How to complete this task:
The expected response is a copy of every line in the entries below that includes the word "PhaseEnd".

(Collected data entries)
(** The scan of a chunk for an empty slot. *)
Lemma scan_empty_spec d c ch :
  table_inv None d -> zget (half_hashes_chunk d) c = Some ch ->
  match scan 14 (hashtable_mcmp_support_hash_search_loop_14 0 (half_hashes ch)) 0
          (fun s => _ ← zget (keys_values d) (c * CHUNK_SLOTS + s); Some VFound) with
  | Some (Some s) => zget (half_hashes ch) s = Some 0
  | Some None => forall s, zget (half_hashes ch) s <> Some 0
  | None => False
  end.
Proof.
  intros Hi Hch. destruct (inv_chunk _ _ _ Hi c ch Hch) as [Hlen _ _ _].
  assert (forall s, zget (half_hashes ch) s = Some 0 ->
    (_ ← zget (keys_values d) (c * CHUNK_SLOTS + s); Some VFound) = Some VFound) as Hv.
  { intros s Hz. destruct (inv_vacant _ _ _ Hi c s) as (kv & Hkv & _); [unfold slot; by rewrite Hch|].
    unfold kv_at in Hkv. by rewrite Hkv. }
  pose proof (scan_ids_spec 0 (half_hashes ch)
    (fun s => _ ← zget (keys_values d) (c * CHUNK_SLOTS + s); Some VFound) Hlen
    ltac:(intros s Hz; right; by apply Hv)) as Hscan.
  destruct (scan _ _ _ _) as [[s|]|]; [by destruct Hscan| |done].
  intros s Hz. specialize (Hscan s Hz). by rewrite Hv in Hscan.
Qed.

(** Raising the overflow counter of the home chunk up to chunk [c]. *)
Lemma update_overflowed_spec rsv d db k c :
  table_inv rsv d -> home d db k <= c < home d db k + SEARCH_MAX ->
  exists d', update_overflowed d (home d db k) c = Some d' /\
    buckets_count d' = buckets_count d /\ locks d' = locks d /\
    table_inv rsv d' /\ same_entries d d' /\
    exists ch, zget (half_hashes_chunk d') (home d db k) = Some ch /\
      c <= home d db k + overflowed_chunks_counter ch.
Proof.
  intros Hi Hc. destruct (home_chunk _ d db k Hi) as (ch & Hch & Hok).
  unfold update_overflowed. rewrite Hch. cbn [mbind option_bind].
  rewrite (wrap_small 8) by (unfold SEARCH_MAX in *; mach_lia).
  set (upd := if overflowed_chunks_counter ch <? c - home d db k then _ else _).
  assert (overflowed_chunks_counter ch <= upd /\ c - home d db k <= upd /\ 0 <= upd < SEARCH_MAX) as Hu.
  { destruct Hok as [_ ? _ _]. unfold upd. destruct (Z.ltb_spec (overflowed_chunks_counter ch) (c - home d db k)); lia. }
  destruct (Z.ltb_spec upd SEARCH_MAX); [|lia]. cbn [guard_assert mbind option_bind].
  set (ch' := Chunk upd (slots_occupied ch) (is_full ch) (half_hashes ch)).
  destruct (set_chunk_meta hash_fn rsv d (home d db k) ch ch' Hi Hch)
    as (Hi' & Hse & _); [destruct Hok; split; cbn; try done; lia|done|cbn; lia|].
  eexists. split; [done|]. split_and!; try done. exists ch'. cbn [half_hashes_chunk set_chunk]. split.
  - apply zget_zset_eq. by eapply zget_Some_range.
  - cbn. lia.
Qed.

(** The second phase takes the first empty slot of the window, or finds the
    whole window occupied. *)
Lemma create_phase_spec db k n : forall d tx c locked,
  table_inv None d -> good_key k -> solo (locks d) tx -> no_reads tx ->
  (forall c' s v, ~ entry_at d c' s db k v) ->
  home d db k <= c -> c + Z.of_nat n = home d db k + SEARCH_MAX ->
  (forall q, home d db k <= q < c -> chunk_full d q) ->
  exists d' tx' r,
    create_phase n d tx (quarter_of db k) (home d db k) c locked = Some (d', tx', r) /\
    buckets_count d' = buckets_count d /\ zlen (locks d') = zlen (locks d) /\
    solo (locks d') tx' /\ no_reads tx' /\ tx_id tx' = tx_id tx /\ same_entries d d' /\
    match r with
    | PhaseLockFailed => False
    | PhaseFound c' s => table_inv (Some (c', s, db, k)) d' /\
        exists ch, zget (half_hashes_chunk d') (home d db k) = Some ch /\
          c' <= home d db k + overflowed_chunks_counter ch
    | PhaseEnd _ _ => table_inv None d' /\
        forall q, home d db k <= q < home d db k + SEARCH_MAX -> chunk_full d' q
    end.
Proof.
  induction n as [|n IH]; intros d tx c locked Hi Hk Hs Hno Hnone Hc Hn Hfull; cbn [create_phase].
  - exists d, tx, (PhaseEnd locked None). split_and!; try done. intros q Hq. apply Hfull. lia.
  - destruct (home_range hash_fn d db k (inv_shape _ _ _ Hi)) as [Hh0 Hh].
    destruct (write_lock_if_ahead_spec d tx locked c (inv_shape _ _ _ Hi) Hs Hno ltac:(lia))
      as (ls1 & tx1 & locked1 & -> & Hl1 & Hs1 & Hno1 & Hid1).
    cbn [mbind option_bind negb].
    destruct (zget_in_range (half_hashes_chunk d) c) as [ch Hch].
    { rewrite (sh_half _ (inv_shape _ _ _ Hi)). lia. }
    cbn [half_hashes_chunk with_locks]. rewrite Hch. cbn [mbind option_bind].
    assert (table_inv None (with_locks d ls1)) as Hi1 by by apply inv_with_locks.
    destruct (inv_chunk _ _ _ Hi c ch Hch) as [Hlen Hov Hcnt Hfl].
    pose proof (scan_empty_spec (with_locks d ls1) c ch Hi1 Hch) as Hscan.
    destruct (scan _ _ _ _) as [[s|]|]; [| |done]; cbn [mbind option_bind].
    + rewrite (wrap_small 8) by (unfold SEARCH_MAX in *; mach_lia).
      destruct (set_chunk_reserve hash_fn (with_locks d ls1) c s ch db k Hi1 Hk Hch Hscan)
        as (Hi2 & Hse & Hocc); [change (home (with_locks d ls1) db k) with (home d db k); lia|done|].
      change (home (with_locks d ls1) db k) with (home d db k) in *.
      pose proof (occupied_count_bounds (half_hashes ch)).
      rewrite (Z.mod_small (slots_occupied ch + 1)) by (unfold CHUNK_SLOTS in *; pow2s; lia).
      destruct (Z.leb_spec (slots_occupied ch + 1) CHUNK_SLOTS); [|lia].
      cbn [guard_assert mbind option_bind].
      set (d2 := set_chunk _ c _) in *.
      destruct (update_overflowed_spec _ d2 db k c Hi2) as (d3 & Hup & Hb3 & Hl3 & Hi3 & Hse3 & Hw3);
        [change (home d2 db k) with (home d db k); lia|].
      change (home d2 db k) with (home d db k) in *. rewrite Hup. cbn [mbind option_bind].
      exists d3, tx1, (PhaseFound c s). rewrite Hb3, Hl3. split_and!; try done.
      etransitivity; [exact Hse|exact Hse3].
    + destruct (set_chunk_meta hash_fn None (with_locks d ls1) c ch
        (Chunk (overflowed_chunks_counter ch) (slots_occupied ch) true (half_hashes ch)) Hi1 Hch)
        as (Hi2 & Hse & Hsl); [by split|done|cbn; lia|].
      set (d2 := set_chunk _ c _) in *.
      destruct (IH d2 tx1 (c + 1) locked1) as (d' & tx' & r & Heq & Hb & Hl & Hs' & Hno' & Hid & Hse' & Hr).
      1-4: done.
      * intros c' s v He. by eapply Hnone, Hse.
      * change (home d2 db k) with (home d db k). lia.
      * change (home d2 db k) with (home d db k). lia.
      * intros q Hq s. rewrite Hsl. change (home d2 db k) with (home d db k) in Hq.
        change (slot (with_locks d ls1) q s) with (slot d q s).
        destruct (decide (q = c)) as [->|]; [unfold slot; rewrite Hch; apply Hscan|].
        apply Hfull. lia.
      * change (home d2 db k) with (home d db k) in *. cbn [locks d2 set_chunk with_locks buckets_count] in *.
        rewrite Heq. exists d', tx', r. do 2 (split; [done || congruence|]).
        do 4 (split; [done || congruence|]).
        split; [etransitivity; [exact Hse|exact Hse']|done].
Qed.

Answer section:
    | PhaseEnd _ _ => table_inv None d' /\
  - exists d, tx, (PhaseEnd locked None). split_and!; try done. intros q Hq. apply Hfull. lia.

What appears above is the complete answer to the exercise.